EXERCISE INSTRUCTIONS:
Each line in the records below, from the one that contains "(with_card (fun c =>" to the one that contains "handleGenerateVideo. rewrite Hsnap.", should be reproduced exactly, the first and last included.

DATA FOR THIS EXERCISE:

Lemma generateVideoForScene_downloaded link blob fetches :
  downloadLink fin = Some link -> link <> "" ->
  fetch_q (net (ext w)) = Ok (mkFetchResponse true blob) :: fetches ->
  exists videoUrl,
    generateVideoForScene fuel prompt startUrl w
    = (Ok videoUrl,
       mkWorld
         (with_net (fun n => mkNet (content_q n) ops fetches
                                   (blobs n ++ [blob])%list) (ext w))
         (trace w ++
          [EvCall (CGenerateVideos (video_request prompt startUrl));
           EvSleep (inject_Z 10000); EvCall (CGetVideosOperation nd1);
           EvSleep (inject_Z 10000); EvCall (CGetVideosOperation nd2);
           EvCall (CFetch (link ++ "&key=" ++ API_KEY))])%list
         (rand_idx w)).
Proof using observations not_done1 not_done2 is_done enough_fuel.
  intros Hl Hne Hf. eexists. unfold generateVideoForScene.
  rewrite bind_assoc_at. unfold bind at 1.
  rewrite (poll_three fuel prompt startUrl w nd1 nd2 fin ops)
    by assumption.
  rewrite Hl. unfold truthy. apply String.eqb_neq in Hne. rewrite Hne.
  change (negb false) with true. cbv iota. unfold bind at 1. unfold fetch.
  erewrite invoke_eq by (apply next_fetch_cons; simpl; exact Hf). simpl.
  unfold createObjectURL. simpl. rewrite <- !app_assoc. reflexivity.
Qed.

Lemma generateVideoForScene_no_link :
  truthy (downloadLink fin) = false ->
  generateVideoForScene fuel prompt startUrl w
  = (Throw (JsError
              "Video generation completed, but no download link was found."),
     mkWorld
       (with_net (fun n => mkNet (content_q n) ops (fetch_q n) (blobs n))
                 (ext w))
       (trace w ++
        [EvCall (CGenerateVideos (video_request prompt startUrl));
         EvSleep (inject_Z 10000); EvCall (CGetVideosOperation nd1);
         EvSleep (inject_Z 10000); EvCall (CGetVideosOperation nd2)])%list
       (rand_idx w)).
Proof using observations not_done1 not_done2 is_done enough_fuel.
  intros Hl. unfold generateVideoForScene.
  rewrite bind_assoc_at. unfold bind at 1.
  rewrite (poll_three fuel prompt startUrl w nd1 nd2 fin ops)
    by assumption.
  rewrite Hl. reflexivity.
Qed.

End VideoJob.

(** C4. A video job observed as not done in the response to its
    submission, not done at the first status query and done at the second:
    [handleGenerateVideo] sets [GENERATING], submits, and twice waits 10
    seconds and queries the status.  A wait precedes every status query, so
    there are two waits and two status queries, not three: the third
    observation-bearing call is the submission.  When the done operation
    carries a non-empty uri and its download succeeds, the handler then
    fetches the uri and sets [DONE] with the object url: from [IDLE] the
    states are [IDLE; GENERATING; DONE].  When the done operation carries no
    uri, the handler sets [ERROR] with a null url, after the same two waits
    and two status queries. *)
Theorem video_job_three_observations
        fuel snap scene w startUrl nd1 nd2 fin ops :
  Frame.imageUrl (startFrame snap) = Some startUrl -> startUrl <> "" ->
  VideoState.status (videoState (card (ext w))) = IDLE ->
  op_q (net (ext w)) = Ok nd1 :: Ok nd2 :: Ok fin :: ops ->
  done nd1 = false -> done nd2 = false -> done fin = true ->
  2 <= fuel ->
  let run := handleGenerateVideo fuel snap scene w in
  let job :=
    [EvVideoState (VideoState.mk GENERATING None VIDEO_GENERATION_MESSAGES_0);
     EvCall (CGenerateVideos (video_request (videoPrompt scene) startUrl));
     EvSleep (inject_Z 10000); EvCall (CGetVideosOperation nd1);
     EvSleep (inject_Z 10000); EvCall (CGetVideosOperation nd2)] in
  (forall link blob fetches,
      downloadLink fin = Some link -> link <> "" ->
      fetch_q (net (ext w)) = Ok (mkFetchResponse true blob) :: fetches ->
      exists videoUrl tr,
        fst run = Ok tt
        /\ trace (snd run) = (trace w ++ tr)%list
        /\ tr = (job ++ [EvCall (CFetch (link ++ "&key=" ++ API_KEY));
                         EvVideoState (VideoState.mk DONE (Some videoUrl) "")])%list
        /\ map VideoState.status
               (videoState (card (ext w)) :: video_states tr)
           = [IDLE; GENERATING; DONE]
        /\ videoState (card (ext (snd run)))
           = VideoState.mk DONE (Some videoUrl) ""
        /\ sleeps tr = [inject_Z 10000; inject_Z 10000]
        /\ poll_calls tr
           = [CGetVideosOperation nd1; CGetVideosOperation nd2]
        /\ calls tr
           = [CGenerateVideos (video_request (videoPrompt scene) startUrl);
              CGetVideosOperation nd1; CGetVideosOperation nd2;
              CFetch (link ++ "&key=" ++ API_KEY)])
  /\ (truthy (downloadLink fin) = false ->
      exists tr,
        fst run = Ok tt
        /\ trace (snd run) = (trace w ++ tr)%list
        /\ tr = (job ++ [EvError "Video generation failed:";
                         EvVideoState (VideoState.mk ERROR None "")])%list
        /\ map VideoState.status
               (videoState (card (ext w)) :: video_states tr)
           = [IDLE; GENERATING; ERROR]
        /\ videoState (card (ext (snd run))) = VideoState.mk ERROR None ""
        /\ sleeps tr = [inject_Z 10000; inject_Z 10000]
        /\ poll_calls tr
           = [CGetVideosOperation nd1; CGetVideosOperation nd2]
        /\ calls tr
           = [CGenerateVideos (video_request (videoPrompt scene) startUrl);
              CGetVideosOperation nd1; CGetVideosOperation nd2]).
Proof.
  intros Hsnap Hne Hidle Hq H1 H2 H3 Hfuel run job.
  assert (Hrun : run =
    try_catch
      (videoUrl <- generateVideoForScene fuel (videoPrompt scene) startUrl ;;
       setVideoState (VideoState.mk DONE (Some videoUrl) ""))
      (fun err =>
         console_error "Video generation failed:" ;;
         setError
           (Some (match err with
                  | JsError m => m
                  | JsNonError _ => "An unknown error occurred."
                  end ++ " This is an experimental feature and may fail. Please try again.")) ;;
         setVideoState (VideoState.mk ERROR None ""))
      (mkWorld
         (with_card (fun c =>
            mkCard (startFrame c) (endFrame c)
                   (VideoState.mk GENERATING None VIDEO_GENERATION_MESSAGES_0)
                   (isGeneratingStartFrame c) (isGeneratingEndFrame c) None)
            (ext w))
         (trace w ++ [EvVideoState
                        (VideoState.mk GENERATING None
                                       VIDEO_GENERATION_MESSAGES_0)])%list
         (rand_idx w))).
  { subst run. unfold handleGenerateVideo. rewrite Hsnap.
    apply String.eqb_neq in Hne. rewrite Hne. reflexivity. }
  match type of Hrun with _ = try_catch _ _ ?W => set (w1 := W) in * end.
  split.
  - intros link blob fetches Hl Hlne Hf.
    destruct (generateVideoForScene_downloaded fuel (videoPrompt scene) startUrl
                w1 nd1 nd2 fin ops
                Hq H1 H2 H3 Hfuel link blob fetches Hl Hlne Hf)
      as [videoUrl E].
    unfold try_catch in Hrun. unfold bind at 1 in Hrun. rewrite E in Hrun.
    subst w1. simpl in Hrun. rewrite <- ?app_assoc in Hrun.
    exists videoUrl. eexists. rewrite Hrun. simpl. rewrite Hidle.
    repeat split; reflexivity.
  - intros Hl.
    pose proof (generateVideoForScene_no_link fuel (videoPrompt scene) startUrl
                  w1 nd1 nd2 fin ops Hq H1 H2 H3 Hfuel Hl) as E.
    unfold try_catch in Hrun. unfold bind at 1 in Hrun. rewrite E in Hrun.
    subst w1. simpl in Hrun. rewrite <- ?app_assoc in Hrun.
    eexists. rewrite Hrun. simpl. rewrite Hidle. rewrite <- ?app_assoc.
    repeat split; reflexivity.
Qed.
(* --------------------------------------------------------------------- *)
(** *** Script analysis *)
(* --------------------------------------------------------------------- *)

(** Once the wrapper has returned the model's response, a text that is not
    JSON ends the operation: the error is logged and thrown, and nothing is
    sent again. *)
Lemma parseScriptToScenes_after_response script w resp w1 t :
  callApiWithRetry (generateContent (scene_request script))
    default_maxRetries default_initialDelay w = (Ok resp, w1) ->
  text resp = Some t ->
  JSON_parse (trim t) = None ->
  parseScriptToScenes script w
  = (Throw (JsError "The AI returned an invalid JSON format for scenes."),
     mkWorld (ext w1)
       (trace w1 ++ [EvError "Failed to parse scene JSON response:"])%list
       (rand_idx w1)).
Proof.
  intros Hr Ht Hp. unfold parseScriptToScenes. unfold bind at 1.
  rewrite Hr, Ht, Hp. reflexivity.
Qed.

FINISHED EXERCISE:
         (with_card (fun c =>
            mkCard (startFrame c) (endFrame c)
                   (VideoState.mk GENERATING None VIDEO_GENERATION_MESSAGES_0)
                   (isGeneratingStartFrame c) (isGeneratingEndFrame c) None)
            (ext w))
         (trace w ++ [EvVideoState
                        (VideoState.mk GENERATING None
                                       VIDEO_GENERATION_MESSAGES_0)])%list
         (rand_idx w))).
  { subst run. unfold handleGenerateVideo. rewrite Hsnap.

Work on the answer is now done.